Entre serres et collections rares
Les serres sont le cœur battant, surtout en hiver ou lorsqu’il pleut dehors. Entrer dans la serre tropicale, c’est comme faire un mini-voyage : l’air est chaud et chargé d’humidité, parmi les fougères arborescentes, les plants de café et les plantes grimpantes qui cherchent la lumière. Dans la serre des succulentes, règne une atmosphère complètement différente, plus sèche, peuplée de cactus aux formes bizarres et d’agaves imposants. Mais ne t’arrête pas là. À l’extérieur, cherche la collection de plantes officinales et aromatiques : romarin, sauge, lavande, mais aussi des espèces moins communes utilisées dans la tradition. C’est un coin très parfumé. Ensuite, il y a la zone dédiée à la flore karstique, typique du plateau de Trieste, avec ses plantes résistantes à la sécheresse. Chaque coin a sa propre personnalité. Personnellement, j’adore l’allée centrale, ombragée par de grands arbres, parfaite pour une promenade lente en observant les étiquettes qui racontent chaque plante.
Le jardin secret des parfums
Il y a un aspect de ce jardin botanique qui n’est souvent pas mentionné mais qui, pour moi, fait toute la différence : c’est un jardin conçu aussi pour le toucher et l’odorat. Il ne s’agit pas seulement de regarder. Dans la zone des plantes aromatiques, vous pouvez effleurer délicatement les feuilles de menthe ou d’hélichryse et sentir le parfum sur vos doigts. Au printemps, près des camélias et des magnolias, l’air est délicieusement doux. Mais la véritable surprise est le petit roseraie, pas très grande mais soigneusement entretenue, où les variétés anciennes dégagent des fragrances intenses, très différentes des roses modernes qui souvent ne sentent plus rien. C’est un endroit qui invite à ralentir, à s’asseoir sur un banc (il y en a plusieurs, bien placés) et simplement respirer.
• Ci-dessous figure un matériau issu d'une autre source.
(** X12.  Whenever process_attach leaves through ExitProcess, the status is 1,
    ExitProcess is the last thing it does and the only exit, and a
    diagnostic message comes right before it; a run that does not leave
    calls ExitProcess nowhere. *)
Theorem process_attach_exits_with_message (E : environment) (w : world) :
  let r := process_attach E w in
  match result r with
  | Exited s =>
      s = 1 /\ exit_codes (events r) = [1]
      /\ exists m, ends_with [m; EV_ExitProcess 1] (events r)
           /\ is_diagnostic m = true
  | _ => exit_codes (events r) = []
  end.
Proof.
  intros r.
  pose (P := fun r' : run unit =>
          match result r' with
          | Exited s =>
              s = 1 /\ exit_codes (events r') = [1]
              /\ exists m, ends_with [m; EV_ExitProcess 1] (events r')
                   /\ is_diagnostic m = true
          | _ => exit_codes (events r') = []
          end).
  change (P r).
  assert (Hr : r = process_attach E w) by reflexivity. clearbody r. revert Hr.
  unfold process_attach, get_server_startup. mrun.
  generalize_setup_options' E.
  destruct Hs as [_ [(-> & _) | (-> & m & -> & Hdiag)]].
  2: { intros ->. subst P. world_simpl. split; [reflexivity |]. split.
       - destruct m; try discriminate Hdiag; reflexivity.
       - exists m. split; [ends_with | exact Hdiag]. }
  specialize (Hx eq_refl). destruct Hx as (_ & _ & _ & _ & Hex).
  repeat attach_step' E.
  all: intros ->; subst P; world_simpl; cbv beta iota.
  all: try (destruct Hres as (_ & -> & Hend & Hex1)).
  all: try (destruct Hres as (_ & Hex1 & _)).
  all: try (destruct Hres as (_ & Hex1)).
  all: repeat match goal with |- _ /\ _ => split end; try reflexivity.
  all: try (exit_codes_run; rewrite ?Hex, ?Hex1; reflexivity).
  all: eexists; split; [ends_with_run | reflexivity].
Qed.
Lemma Put_loop_enough (n n' : nat) (key : string) (v : value) (data : M) :
  (String.length key <= n)%nat -> (String.length key <= n')%nat ->
  Put_loop n key v data = Put_loop n' key v data.
Proof.
  revert n' key data. induction n as [|n IH]; intros n' key data Hn Hn'.
  - destruct key; simpl in Hn; [|lia].
    destruct n'; simpl; destruct (lookupM data ""); reflexivity.
  - destruct n' as [|n'].
    + destruct key; simpl in Hn'; [|lia].
      simpl; destruct (lookupM data ""); reflexivity.
    + simpl. destruct (lookupM data key); [reflexivity|].
      destruct (Z.ltb_spec (IndexRune key dot) 0) as [|Hidx]; [reflexivity|].
      destruct data as [g|]; [|reflexivity].
      destruct (tryToMapStr _) as [sub|]; [|reflexivity].
      rewrite (IH n'); [reflexivity| |]; apply rest_shorter; assumption.
Qed.

(** One turn of [Put]. *)
Lemma Put_unfold (g : gmap string value) (key : string) (v : value) :
  Put (Some g) key v =
  match g !! key with
  | Some old => Done (<[key := v]> g, old, None)
  | None =>
      if IndexRune key dot <? 0 then Done (<[key := v]> g, VNil, None)
      else
        match tryToMapStr (default (VMap (Some ∅)) (g !! headKey key)) with
        | None => Done (g, VNil, Some ErrNotMap)
        | Some sub =>
            match Put sub (restKey key) v with
            | Done (sub', old, e) => Done (<[headKey key := VMap (Some sub')]> g, old, e)
            | Panic => Panic
            end
        end
  end.
Proof.
  unfold Put, headKey, restKey.
  destruct (String.length key) as [|n] eqn:Hlen.
  - destruct key; [|discriminate]. simpl.
    destruct (g !! ""); reflexivity.
  - simpl. destruct (g !! key); [reflexivity|].
    destruct (Z.ltb_spec (IndexRune key dot) 0) as [|Hidx]; [reflexivity|].
    unfold default. destruct (g !! _) as [d|]; simpl.
    + destruct (tryToMapStr d) as [sub|]; [|reflexivity].
      rewrite (Put_loop_enough n (String.length (sliceFrom key (Z.to_nat (IndexRune key dot + 1)))));
        [reflexivity| |lia].
      apply rest_shorter; [assumption|lia].
    + rewrite (Put_loop_enough n (String.length (sliceFrom key (Z.to_nat (IndexRune key dot + 1)))));
        [reflexivity| |lia].
      apply rest_shorter; [assumption|lia].
Qed.

Lemma Put_nil (key : string) (v : value) : Put None key v = Panic.
Proof.
  unfold Put. destruct (String.length key); simpl;
    destruct (IndexRune key dot <? 0); reflexivity.
Qed.

(** ** What [Put] changes and what [GetValue] reads *)

(** [Put] leaves every top-level entry alone except the one under the
    key itself and the one under its first segment. *)
Lemma Put_frame (g g' : gmap string value) (key : string) (v old : value) (e : option error) :
  Put (Some g) key v = Done (g', old, e) ->
  forall t, t <> key -> t <> headKey key -> g' !! t = g !! t.
Proof.
  rewrite Put_unfold. intros HPut t Hkey Hhead.
  destruct (g !! key).
  { injection HPut as <- _ _. by rewrite lookup_insert_ne. }
  destruct (IndexRune key dot <? 0).
  { injection HPut as <- _ _. by rewrite lookup_insert_ne. }
  destruct (tryToMapStr _) as [sub|]; [|by injection HPut as <- _ _].
  destruct (Put sub (restKey key) v) as [[[sub' o'] e']|]; [|discriminate].
  injection HPut as <- _ _. by rewrite lookup_insert_ne.
Qed.
Lemma NoDup_app_disjoint {A} (l1 l2 : list A) :
  NoDup (l1 ++ l2) -> forall a, In a l1 -> ~ In a l2.
Proof.
  induction l1 as [|x l1 IH]; simpl; intros N a H; [destruct H|].
  inversion N as [|? ? Hn N']; subst. destruct H as [<- | H]; [|now apply IH].
  intros H2. apply Hn. apply in_or_app. now right.
Qed.

(** ** The consolidation of all the groups *)

Section Consolidation.
Variable env : Env.
Variable outdir : Path.

Local Abbreviation dl k := (locate env (dest_path outdir k)).
Local Abbreviation src e := (locate env (path e)).
Local Abbreviation steps :=
  (for_each (fun g : GroupKey * list FastqEntry =>
               relocate env (snd g) (dest_path outdir (fst g)))).

Lemma consolidate_all groups : forall fs fs' r,
  NoDup (map fst groups) ->
  NoDup (map (fun e => src e) (flat_map snd groups)) ->
  (forall k es, In (k, es) groups -> key_ok k) ->
  (forall k es e, In (k, es) groups -> In e es ->
                  scanned k e /\
                  (forall r, locate env outdir <> src e ++ r) /\
                  exists d, stat fs (src e) = Some (KFile d)) ->
  steps groups fs = (r, fs') ->
  (* what is outside the footprint *)
  (forall q,
      (forall k es, In (k, es) groups -> q <> dl k) ->
      (forall k es e, In (k, es) groups -> In e es ->
                      src e <> q /\
                      (es = [e] -> q <> moved_into env (dest_path outdir k) e)) ->
      stat fs' q = stat fs q \/
      (stat fs q = None /\ stat fs' q = Some KDir /\
       exists k es r, In (k, es) groups /\ removelast (dl k) = q ++ r)) /\
  (* what stays *)
  (forall q k0,
      stat fs q = Some k0 ->
      k0 = KDir \/
      ((forall k es, In (k, es) groups -> q <> dl k) /\
       (forall k es e, In (k, es) groups -> In e es -> src e <> q)) ->
      stat fs' q = Some k0) /\
  (* on return, the sources are gone *)
  (r = inr tt ->
   forall k es e, In (k, es) groups -> In e es -> stat fs' (src e) = None) /\
  (* whatever the outcome, a group is untouched or consolidated *)
  (forall k es,
      In (k, es) groups ->
      (forall e, In e es -> stat fs' (src e) = stat fs (src e)) \/
      stat fs' (dl k)
      = Some (KFile (flat_map (fun e => content fs (src e)) (sorted_by_lane es))) \/
      exists e, es = [e] /\ stat fs' (dl k) = Some KDir /\
                stat fs' (moved_into env (dest_path outdir k) e)
                = Some (KFile (content fs (src e)))).
Proof.
  induction groups as [|[k es] gs IH]; intros fs fs' r Nk Ns Hk Hsrc H.
  { simpl in H. inversion H; subst. split; [|split; [|split]].
    - intros q _ _. now left.
    - intros q k0 S _. exact S.
    - intros _ ? ? ? [].
    - intros ? ? []. }
  cbn [for_each fst snd] in H.
  inversion Nk as [|? ? Hkn Nk']; subst.
  cbn [flat_map snd] in Ns. rewrite map_app in Ns.
  pose proof (NoDup_app_remove_l _ _ Ns) as Ns'.
  pose proof (NoDup_app_disjoint _ _ Ns) as Nd.
  assert (Kk : key_ok k) by (apply (Hk k es); now left).
  assert (Hd : dl k <> []) by apply locate_dest_not_root.
  assert (Hp : locate env (parent (dest_path outdir k)) = removelast (dl k))
    by apply locate_dest_parent.
  assert (Hhead : forall e, In e es ->
            src e <> dl k /\ exists d, stat fs (src e) = Some (KFile d)).
  { intros e He. destruct (Hsrc k es e (or_introl eq_refl) He) as (Sc & _ & Sd).
    split; [now apply (@source_not_dest env outdir _ _ _ Sc)| exact Sd]. }
  assert (Htail : forall k1 es1 e1, In (k1, es1) gs -> In e1 es1 ->
            k1 <> k /\ src e1 <> dl k /\ forall e, In e es -> src e <> src e1).
  { intros k1 es1 e1 Hin He1. split; [|split].
    - intros ->. apply Hkn. change k with (fst (k, es1)). now apply in_map.
    - destruct (Hsrc k1 es1 e1 (or_intror Hin) He1) as (Sc & _).
      now apply (@source_not_dest env outdir _ _ _ Sc).
    - intros e He E. apply (Nd (src e)); [now apply in_map with (f := fun e => src e)|].
      rewrite E. apply in_map with (f := fun e => src e). apply in_flat_map.
      exists (k1, es1). now split. }
  (* one step *)
  assert (Step : forall r1 fs1,
            relocate env es (dest_path outdir k) fs = (r1, fs1) ->
            (forall q, q <> dl k -> (forall e, In e es -> src e <> q) ->
                       (forall e, es = [e] -> q <> moved_into env (dest_path outdir k) e) ->
                       grows (removelast (dl k)) fs fs1 q) /\
            (forall q k0, stat fs q = Some k0 ->
                          k0 = KDir \/ (q <> dl k /\ forall e, In e es -> src e <> q) ->
                          stat fs1 q = Some k0) /\
            (forall k1 es1 e1, In (k1, es1) gs -> In e1 es1 ->
                               stat fs1 (src e1) = stat fs (src e1))).
  { intros r1 fs1 H1.
    destruct (@relocate_grows env es (dest_path outdir k) fs fs1 r1 Hd Hp Hhead H1)
      as (G1 & G2).
    destruct (@relocate_cases env es (dest_path outdir k) fs fs1 r1 Hd Hp Hhead H1)
      as (F & _).
    assert (B : forall q k0, stat fs q = Some k0 ->
                  k0 = KDir \/ (q <> dl k /\ forall e, In e es -> src e <> q) ->
                  stat fs1 q = Some k0).
    { intros q k0 S [-> | (Hq1 & Hq2)]; [|now apply F].
      destruct (list_eq_dec str_eq_dec q (dl k)) as [-> | Hq]; [now apply G2|].
      apply F; auto. intros e He E. destruct (Hhead e He) as (_ & d & Sd).
      rewrite E in Sd. congruence. }
    split; [exact G1|]. split; [exact B|].
    intros k1 es1 e1 Hin He1. destruct (Htail k1 es1 e1 Hin He1) as (_ & Hn1 & Hn2).
    destruct (Hsrc k1 es1 e1 (or_intror Hin) He1) as (_ & _ & d & Sd).
    rewrite Sd. apply B; [exact Sd|]. right. split; [exact Hn1|].
    intros e He. now apply Hn2. }
  apply bind_cases in H. destruct H as [(ex & H & ->) | ([] & fs1 & H1 & H)].
  - (* the first consolidation raises *)
    destruct (Step _ _ H) as (G & B & T).
    destruct (@relocate_cases env es (dest_path outdir k) fs fs' (inl ex) Hd Hp Hhead H)
      as (_ & Dj).
    split; [|split; [|split]].
    + intros q Hq1 Hq2.
      destruct (G q (Hq1 k es (or_introl eq_refl))
                  (fun e He => proj1 (Hq2 k es e (or_introl eq_refl) He))) as [E | (N & D & r0 & P)].
      * intros e E. apply (Hq2 k [e] e); [left; now rewrite E | now left | reflexivity].
      * now left.
      * right. repeat split; auto. exists k, es, r0. split; [now left | exact P].
    + intros q k0 S [-> | (Hq1 & Hq2)]; apply (B q _ S); [now left|].
      right. split; [apply (Hq1 k es); now left|].
      intros e He. apply (Hq2 k es e); [now left | exact He].
    + discriminate.
    + intros k1 es1 [E | Hin].
      * inversion E; subst k1 es1. clear E.
        destruct Dj as [(ex' & _ & _ & Same) | [Cat | (e & _ & E & _)]];
          [now left | right; now left | discriminate].
      * left. intros e He. now apply (T k1 es1).
  - (* the first consolidation returns *)
    destruct (Step _ _ H1) as (G & B & T).
    destruct (@relocate_cases env es (dest_path outdir k) fs fs1 (inr tt) Hd Hp Hhead H1)
      as (_ & Dj).
    pose proof (@relocate_removes env es (dest_path outdir k) fs fs1 Hd Hhead H1) as Gone.
    destruct (IH fs1 fs' r Nk' Ns') as (A' & B' & C' & D'); [| | exact H |].
    { intros k1 es1 Hin. apply (Hk k1 es1). now right. }
    { intros k1 es1 e1 Hin He1.
      destruct (Hsrc k1 es1 e1 (or_intror Hin) He1) as (Sc & Ho & d & Sd).
      split; [exact Sc|]. split; [exact Ho|]. exists d. now rewrite (T k1 es1 e1 Hin He1). }
    (* what the rest leaves where it is *)
    assert (Keep : forall q,
              (forall k1 es1, In (k1, es1) gs -> q <> dl k1) ->
              (forall k1 es1 e1, In (k1, es1) gs -> In e1 es1 ->
                 src e1 <> q /\
                 (es1 = [e1] -> q <> moved_into env (dest_path outdir k1) e1)) ->
              (forall k1 es1 r0, In (k1, es1) gs -> removelast (dl k1) <> q ++ r0) \/
              stat fs1 q <> None ->
              stat fs' q = stat fs1 q).
    { intros q Hq1 Hq2 Hq3. destruct (A' q Hq1 Hq2) as [E | (N & _ & k1 & es1 & r0 & Hin & P)];
        [exact E|]. destruct Hq3 as [Hq3 | Hq3]; [now elim (Hq3 k1 es1 r0 Hin) | now elim Hq3]. }
    split; [|split; [|split]].
    + intros q Hq1 Hq2.
      assert (G' : grows (removelast (dl k)) fs fs1 q).
      { apply G; [apply (Hq1 k es); now left | |].
        - intros e He. apply (Hq2 k es e); [now left | exact He].
        - intros e E. apply (Hq2 k [e] e); [left; now rewrite E | now left | reflexivity]. }
      destruct (A' q (fun k1 es1 Hin => Hq1 k1 es1 (or_intror Hin))
                  (fun k1 es1 e1 Hin => Hq2 k1 es1 e1 (or_intror Hin)))
        as [E' | (N' & Dr & k1 & es1 & r1 & Hin & P')].
      * destruct G' as [E | (N & D & r0 & P)]; [left; congruence|].
        right. repeat split; [exact N | congruence |]. exists k, es, r0. split; [now left | exact P].
      * destruct G' as [E | (N & D & r0 & P)]; [|congruence].
        right. repeat split; [congruence | exact Dr |]. exists k1, es1, r1.
        split; [now right | exact P'].
    + intros q k0 S Hq. apply B'.
      * apply (B q _ S). destruct Hq as [-> | (Hq1 & Hq2)]; [now left|].
        right. split; [apply (Hq1 k es); now left|].
        intros e He. apply (Hq2 k es e); [now left | exact He].
      * destruct Hq as [-> | (Hq1 & Hq2)]; [now left|]. right. split.
        -- intros k1 es1 Hin. apply (Hq1 k1 es1). now right.
        -- intros k1 es1 e1 Hin. apply (Hq2 k1 es1 e1). now right.
    + intros -> k1 es1 e1 [E | Hin] He1; [|now apply (C' eq_refl k1 es1 e1)].
      inversion E; subst k1 es1. clear E.
      destruct (Hsrc k es e1 (or_introl eq_refl) He1) as (Sc & Ho & _).
      rewrite Keep; [now apply Gone | | |].
      * intros k2 es2 Hin. apply (@source_not_dest env outdir _ _ _ Sc). apply (Hk k2 es2). now right.
      * intros k2 es2 e2 Hin He2. destruct (Htail k2 es2 e2 Hin He2) as (Hkk & _ & Hn).
        destruct (Hsrc k2 es2 e2 (or_intror Hin) He2) as (Sc2 & _).
        split; [intros E; now apply (Hn e1 He1)|].
        intros _ E. apply Hkk. symmetry in E.
        now apply (@moved_is_no_source env outdir _ _ _ _ Sc2 Sc).
      * left. intros k2 es2 r0 Hin. apply (@source_not_on_the_way env outdir _ _ _ Sc); [|exact Ho].
        apply (Hk k2 es2). now right.
    + intros k1 es1 [E | Hin].
      * inversion E; subst k1 es1. clear E. right.
        destruct Dj as [(ex' & E & _) | [Cat | (e & -> & _ & SD & Mv)]]; [discriminate | |].
        -- left. rewrite Keep; [exact Cat | | |].
           ++ intros k2 es2 Hin E. apply (Hkn). replace k with k2.
              ** change k2 with (fst (k2, es2)). now apply in_map.
              ** symmetry. eapply locate_dest_inj; [exact Kk | | exact E].
                 apply (Hk k2 es2). now right.
           ++ intros k2 es2 e2 Hin He2. destruct (Htail k2 es2 e2 Hin He2) as (_ & Hn & _).
              destruct (Hsrc k2 es2 e2 (or_intror Hin) He2) as (Sc2 & _).
              split; [exact Hn|]. intros _ E. symmetry in E.
              now apply (@moved_is_no_dest env outdir _ _ _ Sc2 Kk).
           ++ right. rewrite Cat. discriminate.
        -- right. exists e. split; [reflexivity|].
           destruct (Hsrc k [e] e (or_introl eq_refl) (or_introl eq_refl)) as (Sc & _).
           split.
           ++ apply (B' (dl k) KDir); [|now left]. apply (B (dl k) KDir SD). now left.
           ++ rewrite Keep; [exact Mv | | |].
              ** intros k2 es2 Hin. apply (@moved_is_no_dest env outdir _ _ _ Sc).
                 apply (Hk k2 es2). now right.
              ** intros k2 es2 e2 Hin He2. destruct (Htail k2 es2 e2 Hin He2) as (Hkk & _).
                 destruct (Hsrc k2 es2 e2 (or_intror Hin) He2) as (Sc2 & _).
                 split; intros; intros E; apply Hkk; symmetry.
                 --- symmetry in E. now apply (@moved_is_no_source env outdir _ _ _ _ Sc Sc2).
                 --- now apply (@moved_apart env outdir _ _ _ _ Sc Sc2).
              ** right. unfold moved_into. rewrite Mv. discriminate.
      * assert (Ec : forall e, In e es1 -> content fs1 (src e) = content fs (src e)).
        { intros e He. unfold content. now rewrite (T k1 es1 e Hin He). }
        destruct (D' k1 es1 Hin) as [Same | [Cat | (e & -> & SD & Mv)]].
        -- left. intros e He. rewrite (Same e He). now apply (T k1 es1).
        -- right; left. rewrite Cat. do 2 f_equal. apply flat_map_ext_in.
           intros e He. apply Ec. eapply Permutation_in; [apply sorted_by_lane_perm|exact He].
        -- right; right. exists e. split; [reflexivity|]. split; [exact SD|].
           rewrite Mv, Ec; [reflexivity | now left].
Qed.
End Consolidation.
(** * Credential and session lifecycle of the moltbot server

    A shallow embedding of the authentication core of the server package:

    - [auth/password.py]      : [hash_password], [verify_password]
    - [auth/jwt_handler.py]   : [create_access_token], [create_refresh_token],
                                [create_token_pair], [verify_token]
    - [api/auth_routes.py]    : [login], [refresh_token], [logout]
    - [security/rate_limiter.py] : [RateLimiter]

    Conventions.

    - A Python [str] is represented by the bytes of its UTF-8 encoding
      (a Rocq [string]); [s.encode('utf-8')] is then the identity on the
      representation.
    - [datetime] values are integers: microseconds since the epoch.
      [time.time()] values are rationals: seconds since the epoch.
    - A handler invocation is served at one instant: every clock read made
      while serving one request returns the same [now], which is an argument
      of the handler.  Random draws ([secrets.token_hex], the bcrypt salt)
      are arguments as well.
    - Third-party code (passlib, python-jose, SQLAlchemy) is not part of the
      repository.  It is modelled by the small definitions of the modules
      [Passlib] and [Jose] and by the commit discipline of [Db]; the
      cryptographic primitives themselves (the bcrypt digest, the JWS
      signature) are section variables, so nothing is assumed about them
      beyond being functions. *)

From Stdlib Require Import ZArith QArith Lia Lqa String Ascii Bool.
From Stdlib Require Import DecimalString DecimalZ.
From stdpp Require Import base list strings gmap.

Open Scope string_scope.
Open Scope list_scope.
Open Scope Z_scope.

(* ===================================================================== *)
(** ** Python values shared by the modules                                *)
(* ===================================================================== *)

(** Exceptions that escape the modelled functions. *)
Inductive pyexc : Type :=
  | UnknownHashError      (* passlib.exc.UnknownHashError, a ValueError *)
  | MalformedHashError    (* passlib: ValueError raised by from_string *)
  | PasswordValueError    (* passlib.exc.PasswordValueError *)
  | ValueError            (* builtin, e.g. int('x') *)
  | IntegrityError.       (* sqlalchemy.exc.IntegrityError *)

(** A call either returns or raises. *)
Inductive raises (A : Type) : Type :=
  | Ok (a : A)
  | Raise (e : pyexc).
Arguments Ok {A} a.
Arguments Raise {A} e.

Definition returned {A} (r : raises A) : Prop :=
  match r with Ok _ => True | Raise _ => False end.

(** [str(n)] and [int(s)] for the decimal numerals the server produces.
    [py_int] accepts an optional minus sign followed by decimal digits;
    CPython's [int] also accepts surrounding blanks, a plus sign and
    underscores, which [str] never produces. *)
Definition py_str (n : Z) : string := NilZero.string_of_int (Z.to_int n).

Definition py_int (s : string) : option Z :=
  Z.of_int <$> NilZero.int_of_string s.

(* ===================================================================== *)
(** ** UTF-8 helpers: [b[:72].decode('utf-8', errors='ignore')]           *)
(* ===================================================================== *)

Module Utf8.

Definition code (c : ascii) : N := N_of_ascii c.

(** Length of the sequence announced by a lead byte; [None] for a byte
    that cannot start a sequence. *)
Definition lead_len (c : ascii) : option nat :=
  let n := code c in
  if (n <? 128)%N then Some 1%nat
  else if ((194 <=? n) && (n <=? 223))%N then Some 2%nat
  else if ((224 <=? n) && (n <=? 239))%N then Some 3%nat
  else if ((240 <=? n) && (n <=? 244))%N then Some 4%nat
  else None.

Definition is_cont (c : ascii) : bool :=
  let n := code c in ((128 <=? n) && (n <=? 191))%N.

(** The decoder with the [ignore] error handler, observed through the
    re-encoding of its result: complete sequences are kept, bytes that do
    not belong to a complete sequence are dropped.  [pending] holds the
    bytes of the sequence being read (most recent first) and [need] the
    number of continuation bytes still missing.  The decoder is only run
    on a prefix of a well-formed encoding, where the one defect it can
    meet is a last sequence cut short. *)
Fixpoint decode_ignore (pending : list ascii) (need : nat) (bs : list ascii)
  : list ascii :=
  match bs with
  | [] => []
  | b :: rest =>
      match need with
      | O =>
          match lead_len b with
          | Some 1%nat => b :: decode_ignore [] 0 rest
          | Some (S k) => decode_ignore [b] k rest
          | _ => decode_ignore [] 0 rest
          end
      | S k =>
          if is_cont b then
            match k with
            | O => rev (b :: pending) ++ decode_ignore [] 0 rest
            | S _ => decode_ignore (b :: pending) k rest
            end
          else
            match lead_len b with
            | Some 1%nat => b :: decode_ignore [] 0 rest
            | Some (S k') => decode_ignore [b] k' rest
            | _ => decode_ignore [] 0 rest
            end
      end
  end.

(** [s.encode('utf-8')[:n].decode('utf-8', errors='ignore')] *)
Definition truncate (n : nat) (s : string) : string :=
  string_of_list_ascii
    (decode_ignore [] 0 (take n (list_ascii_of_string s))).

End Utf8.

(** The first 72 bytes of a password, which is what [hash_password] and
    [verify_password] both hand to passlib. *)
Definition truncated (p : string) : string := Utf8.truncate 72 p.

(** [b"\x00" in secret] *)
Fixpoint contains_nul (s : string) : bool :=
  match s with
  | EmptyString => false
  | String c rest => Ascii.eqb c "000"%char || contains_nul rest
  end.
(** * text-insights-backend: the PST extraction engine of [app.py]

    A shallow embedding of [decode_if_bytes], [process_pst_folder],
    [analyze_pst] and [download_file], and the properties of the
    extraction engine: the text normaliser, the recipient scan, the
    attachment names, the traversal order, the isolation of failing
    nodes, the two sinks, the answers of a request and the download of
    its file.

    Python values are modelled as follows.
    - [str] is a list of Unicode code points ([pystr]), [bytes] a list of
      [Byte.byte].
    - A call that may raise returns a [Res]: [Ok v] or [Raise e].
    - The objects of [pypff] (folder, message, attachment) are records of
      their methods; a method with an index argument is a function of the
      index.
    - [emails] and [csv_writer], the two arguments that
      [process_pst_folder] mutates, are threaded as a state ([Sinks]); an
      exception leaves the state as it was when it was raised.
    - The recursion of [process_pst_folder] runs under the recursion
      limit of the interpreter: a walk is given the number of nested
      calls that the limit leaves room for, and a call for which there
      is no room raises [RecursionError] in the [try] of its caller.
    - A request is given by what it meets ([Env]): the upload and the
      length of the body, the archive, the clock, the outcome of writing
      the CSV file (written, not opened, or opened and not written in
      full) and the outcome of removing the saved upload in the
      [finally].
    - The disk that [download_file] reads is given by what
      [os.path.exists] and [send_file] answer for a path.
    - The calls to [logger] change neither the sinks nor the control flow
      and are left out. *)

From Stdlib Require Import List ZArith NArith Bool Lia String Ascii.
From Stdlib.Strings Require Import Byte.
Import ListNotations.

Local Open Scope N_scope.

(* ================================================================= *)
(** ** Python strings *)

(** A [str]: its code points, in order. *)
Definition pystr : Type := list N.

(** The [str] of an ASCII literal. *)
Definition lit (s : string) : pystr :=
  map N_of_ascii (list_ascii_of_string s).

(** Equality of two [str]. *)
Fixpoint str_eqb (a b : pystr) : bool :=
  match a, b with
  | [], [] => true
  | x :: a', y :: b' => (x =? y) && str_eqb a' b'
  | _, _ => false
  end.

(** [s.startswith(p)] *)
Fixpoint startswith (s p : pystr) {struct p} : bool :=
  match p with
  | [] => true
  | c :: p' =>
      match s with
      | [] => false
      | d :: s' => (d =? c) && startswith s' p'
      end
  end.

(** [s.endswith(p)] *)
Definition endswith (s p : pystr) : bool :=
  startswith (rev s) (rev p).

(** [s.split(sep)] for a one-character separator: never an empty list. *)
Fixpoint split (sep : N) (s : pystr) : list pystr :=
  match s with
  | [] => [[]]
  | c :: s' =>
      if c =? sep then [] :: split sep s'
      else match split sep s' with
           | line :: lines => (c :: line) :: lines
           | [] => [[c]]
           end
  end.

(** [c.isspace()]: the code points that [str.strip()] removes. *)
Definition isspace (c : N) : bool :=
  ((0x09 <=? c) && (c <=? 0x0D)) || ((0x1C <=? c) && (c <=? 0x20))
  || (c =? 0x85) || (c =? 0xA0) || (c =? 0x1680)
  || ((0x2000 <=? c) && (c <=? 0x200A))
  || (c =? 0x2028) || (c =? 0x2029) || (c =? 0x202F) || (c =? 0x205F)
  || (c =? 0x3000).

Fixpoint lstrip (s : pystr) : pystr :=
  match s with
  | [] => []
  | c :: s' => if isspace c then lstrip s' else s
  end.
(* ===== verification/_CoqProject ===== *)
-Q . S2P
Prelude.v
Outcome.v
Ring.v
RingBuf.v
MsgQueue.v
CircBuf.v
EventBus.v
Endian.v
TlvBlock.v
TlvCtx.v
TlvCodec.v
MultiTimer.v
MultiButton.v
QList.v
StepDelta.v
QmTime.v
WeeklyTimer.v
CountDown.v
CommBase.v
Base64.v
HashTable.v
Crc.v
ThreadPool.v
Future.v
Noos.v
VirtualChannel.v
DataChannel.v
WorkQueue.v
Flash.v
KvMgr.v
KvStore.v
KvRecover.v
KvInit.v
KvCrash.v
Memory.v
Heap.v
SpecApi.v
SpecHex.v
Words.v
Merkle.v
Ble.v
Sha256.v
Aes.v
AesFips.v
BleLink.v
BleAuth.v
Digest.v
Md5.v
Sha1.v
StrUtil.v
Hmac.v
Totp.v
BleOta.v
Esp32Ota.v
Parfois, je vois des étudiants de l’université voisine qui viennent étudier à l’ombre, ou des personnes qui lisent un livre. Il a une atmosphère vraiment spéciale, plus intime qu’un grand parc.
Pourquoi cela vaut la visite
Premièrement, car c’est un refuge urbain authentique et gratuit (oui, l’entrée est libre !), un luxe non négligeable. Deuxièmement, pour la variété botanique extraordinaire concentrée : en une heure, vous pouvez ‘voyager’ des cactus du désert aux fougères de la forêt tropicale, en passant par les herbes du Karst. Troisièmement, pour les serres historiques : ce sont des monuments d’archéologie industriale en plus d’être des jardins, et s’y immerger est une expérience unique, surtout les jours moins ensoleillés. C’est parfait pour une pause régénérante, pour les passionnés de photographie (les lumières entre les feuilles sont magnifiques) ou pour ceux qui voyagent avec des enfants curieux de nature.
Le moment idéal
Évitez les heures centrales d’une chaude journée d’été, à moins de chercher refuge précisément dans les serres fraîches. Le matin tôt ou le fin d’après-midi sont magiques : la lumière est rasante, de longues ombres dessinent les allées et l’atmosphère est encore plus paisible. Au printemps, bien sûr, c’est un spectacle de floraisons, mais l’automne a aussi son charme, avec les couleurs chaudes des feuilles qui tombent. En hiver, les serres deviennent une destination parfaite pour se réchauffer un peu et voir des plantes qui ne survivraient pas dehors. Bref, il y a toujours une bonne raison, il suffit de adapter l’expérience à la saison.
Que faire aux alentours
En sortant du Jardin botanique, vous êtes parfaitement situé pour continuer votre exploration. À quelques minutes de marche en montée se trouvent le Château de San Giusto et la Cathédrale, offrant la vue la plus célèbre sur le golfe de Trieste. Pour un contraste saisissant, après le vert, dirigez-vous vers le Môle Audace et la promenade maritime, pour un plongeon classique dans l’atmosphère maritime et un café sur la Piazza Unità d’Italia. Si vous préférez rester dans le thème ‘nature en ville’, une courte promenade vous mène au Jardin public Muzio de Tommasini (un autre poumon vert historique), idéal pour un parcours parmi les parcs secrets de Trieste.